Top of Data supplied
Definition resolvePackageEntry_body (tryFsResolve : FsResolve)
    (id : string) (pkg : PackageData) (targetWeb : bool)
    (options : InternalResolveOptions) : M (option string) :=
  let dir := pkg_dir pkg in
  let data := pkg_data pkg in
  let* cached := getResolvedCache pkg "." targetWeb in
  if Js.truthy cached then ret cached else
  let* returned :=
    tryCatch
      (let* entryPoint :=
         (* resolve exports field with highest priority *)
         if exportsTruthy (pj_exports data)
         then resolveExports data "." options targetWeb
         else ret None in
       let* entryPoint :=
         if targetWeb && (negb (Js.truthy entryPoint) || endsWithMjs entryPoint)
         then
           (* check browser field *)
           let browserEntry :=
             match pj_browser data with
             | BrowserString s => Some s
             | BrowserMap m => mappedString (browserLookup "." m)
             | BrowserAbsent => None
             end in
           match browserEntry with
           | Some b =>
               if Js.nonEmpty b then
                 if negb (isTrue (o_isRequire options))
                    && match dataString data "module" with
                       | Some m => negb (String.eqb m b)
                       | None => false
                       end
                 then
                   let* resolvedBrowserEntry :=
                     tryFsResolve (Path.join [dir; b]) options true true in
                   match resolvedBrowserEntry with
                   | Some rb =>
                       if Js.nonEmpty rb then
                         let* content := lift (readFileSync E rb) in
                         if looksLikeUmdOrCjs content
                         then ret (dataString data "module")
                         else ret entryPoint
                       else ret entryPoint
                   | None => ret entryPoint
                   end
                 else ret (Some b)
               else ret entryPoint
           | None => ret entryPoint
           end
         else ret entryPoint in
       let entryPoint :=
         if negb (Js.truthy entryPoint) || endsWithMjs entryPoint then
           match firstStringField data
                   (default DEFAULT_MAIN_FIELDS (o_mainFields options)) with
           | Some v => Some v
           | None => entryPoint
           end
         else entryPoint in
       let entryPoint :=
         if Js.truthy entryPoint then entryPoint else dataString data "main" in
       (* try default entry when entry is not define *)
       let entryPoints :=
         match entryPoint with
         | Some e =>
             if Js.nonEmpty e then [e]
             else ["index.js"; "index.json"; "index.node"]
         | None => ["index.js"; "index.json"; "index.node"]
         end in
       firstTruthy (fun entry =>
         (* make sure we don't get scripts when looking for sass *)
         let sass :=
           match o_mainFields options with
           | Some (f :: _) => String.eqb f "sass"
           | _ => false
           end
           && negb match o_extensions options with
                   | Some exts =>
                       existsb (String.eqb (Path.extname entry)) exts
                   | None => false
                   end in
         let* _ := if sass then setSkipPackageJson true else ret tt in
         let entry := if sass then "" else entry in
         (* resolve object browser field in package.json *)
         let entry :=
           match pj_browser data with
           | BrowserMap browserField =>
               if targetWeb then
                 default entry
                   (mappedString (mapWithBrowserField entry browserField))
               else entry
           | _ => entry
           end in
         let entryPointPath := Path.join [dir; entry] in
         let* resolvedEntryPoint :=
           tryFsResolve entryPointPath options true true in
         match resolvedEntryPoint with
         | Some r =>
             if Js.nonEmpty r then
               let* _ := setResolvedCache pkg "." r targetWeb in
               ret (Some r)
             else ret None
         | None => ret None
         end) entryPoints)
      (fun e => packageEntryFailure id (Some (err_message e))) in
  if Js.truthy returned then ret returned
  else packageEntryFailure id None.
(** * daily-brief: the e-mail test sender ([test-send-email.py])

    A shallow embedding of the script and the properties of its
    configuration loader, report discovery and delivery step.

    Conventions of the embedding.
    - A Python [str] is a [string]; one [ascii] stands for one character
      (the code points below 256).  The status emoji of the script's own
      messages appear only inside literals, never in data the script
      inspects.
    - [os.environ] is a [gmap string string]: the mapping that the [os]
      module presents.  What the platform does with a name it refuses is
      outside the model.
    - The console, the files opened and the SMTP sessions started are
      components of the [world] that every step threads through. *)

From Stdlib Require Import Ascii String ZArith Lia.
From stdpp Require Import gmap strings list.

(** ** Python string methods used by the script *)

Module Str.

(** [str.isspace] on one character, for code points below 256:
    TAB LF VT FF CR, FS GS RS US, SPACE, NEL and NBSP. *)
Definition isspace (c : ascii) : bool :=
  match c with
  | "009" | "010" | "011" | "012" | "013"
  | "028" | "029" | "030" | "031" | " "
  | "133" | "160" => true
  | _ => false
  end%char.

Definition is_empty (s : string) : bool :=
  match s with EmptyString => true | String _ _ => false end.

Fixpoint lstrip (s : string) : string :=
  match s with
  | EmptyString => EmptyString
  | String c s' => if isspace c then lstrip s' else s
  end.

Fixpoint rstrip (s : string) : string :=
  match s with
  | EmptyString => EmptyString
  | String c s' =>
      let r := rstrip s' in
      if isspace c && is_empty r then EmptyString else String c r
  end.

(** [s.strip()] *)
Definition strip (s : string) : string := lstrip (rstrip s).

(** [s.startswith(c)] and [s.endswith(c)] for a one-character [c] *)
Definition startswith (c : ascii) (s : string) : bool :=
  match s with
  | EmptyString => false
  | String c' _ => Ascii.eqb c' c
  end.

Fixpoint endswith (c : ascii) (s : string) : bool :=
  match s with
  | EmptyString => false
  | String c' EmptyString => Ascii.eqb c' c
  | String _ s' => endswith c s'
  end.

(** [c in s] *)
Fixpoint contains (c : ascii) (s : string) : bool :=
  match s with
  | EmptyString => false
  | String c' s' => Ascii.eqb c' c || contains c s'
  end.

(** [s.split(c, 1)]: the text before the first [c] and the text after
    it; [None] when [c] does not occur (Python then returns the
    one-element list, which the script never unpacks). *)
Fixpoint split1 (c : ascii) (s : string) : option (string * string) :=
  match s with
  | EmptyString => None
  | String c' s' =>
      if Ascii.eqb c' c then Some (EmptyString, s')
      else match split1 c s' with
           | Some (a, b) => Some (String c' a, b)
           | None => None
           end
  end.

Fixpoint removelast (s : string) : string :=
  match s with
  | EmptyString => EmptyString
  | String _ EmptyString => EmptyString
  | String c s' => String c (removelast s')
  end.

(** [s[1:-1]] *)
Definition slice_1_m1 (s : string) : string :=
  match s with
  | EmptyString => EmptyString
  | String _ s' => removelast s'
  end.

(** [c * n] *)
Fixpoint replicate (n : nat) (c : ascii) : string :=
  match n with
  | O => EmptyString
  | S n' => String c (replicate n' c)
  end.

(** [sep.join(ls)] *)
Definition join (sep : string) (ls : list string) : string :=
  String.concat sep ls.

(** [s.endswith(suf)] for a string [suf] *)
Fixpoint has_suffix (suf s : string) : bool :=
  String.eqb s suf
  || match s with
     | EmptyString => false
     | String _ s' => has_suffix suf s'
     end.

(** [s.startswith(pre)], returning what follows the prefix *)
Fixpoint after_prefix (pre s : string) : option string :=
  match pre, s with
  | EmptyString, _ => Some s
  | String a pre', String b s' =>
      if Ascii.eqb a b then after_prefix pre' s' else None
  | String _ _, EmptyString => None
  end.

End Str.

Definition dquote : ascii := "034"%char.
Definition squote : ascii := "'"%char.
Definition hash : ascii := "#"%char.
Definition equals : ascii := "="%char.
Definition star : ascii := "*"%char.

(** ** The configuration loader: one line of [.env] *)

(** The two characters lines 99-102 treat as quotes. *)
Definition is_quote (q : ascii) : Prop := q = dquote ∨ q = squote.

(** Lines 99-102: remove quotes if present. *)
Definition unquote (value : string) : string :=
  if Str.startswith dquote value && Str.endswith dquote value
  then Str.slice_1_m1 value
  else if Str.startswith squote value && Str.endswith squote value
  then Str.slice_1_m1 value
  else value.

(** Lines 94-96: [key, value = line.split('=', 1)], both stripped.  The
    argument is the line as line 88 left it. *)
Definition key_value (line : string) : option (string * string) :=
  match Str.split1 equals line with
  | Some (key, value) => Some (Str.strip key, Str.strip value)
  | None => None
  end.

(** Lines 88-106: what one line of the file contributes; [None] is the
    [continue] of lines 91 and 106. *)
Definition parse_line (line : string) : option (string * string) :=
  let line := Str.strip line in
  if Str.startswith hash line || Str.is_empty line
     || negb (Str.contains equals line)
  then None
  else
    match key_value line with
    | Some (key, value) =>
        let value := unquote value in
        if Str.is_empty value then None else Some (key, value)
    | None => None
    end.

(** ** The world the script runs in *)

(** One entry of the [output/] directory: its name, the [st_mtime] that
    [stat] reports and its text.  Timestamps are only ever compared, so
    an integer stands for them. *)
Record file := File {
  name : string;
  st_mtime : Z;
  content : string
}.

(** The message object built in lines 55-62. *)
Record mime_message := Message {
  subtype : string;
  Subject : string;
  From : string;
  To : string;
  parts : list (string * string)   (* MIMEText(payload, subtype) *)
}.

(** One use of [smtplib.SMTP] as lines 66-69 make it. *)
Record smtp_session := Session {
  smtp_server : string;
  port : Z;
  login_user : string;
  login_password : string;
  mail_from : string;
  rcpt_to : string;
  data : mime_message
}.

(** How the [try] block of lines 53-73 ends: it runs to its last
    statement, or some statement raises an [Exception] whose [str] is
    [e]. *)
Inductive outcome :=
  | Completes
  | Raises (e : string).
Bottom of Data supplied
Using the records above, set down exactly the lines from the one with "match key_value line with" through the one with "(** One entry", inclusive, and nothing more.

    match key_value line with
    | Some (key, value) =>
        let value := unquote value in
        if Str.is_empty value then None else Some (key, value)
    | None => None
    end.

(** ** The world the script runs in *)

(** One entry of the [output/] directory: its name, the [st_mtime] that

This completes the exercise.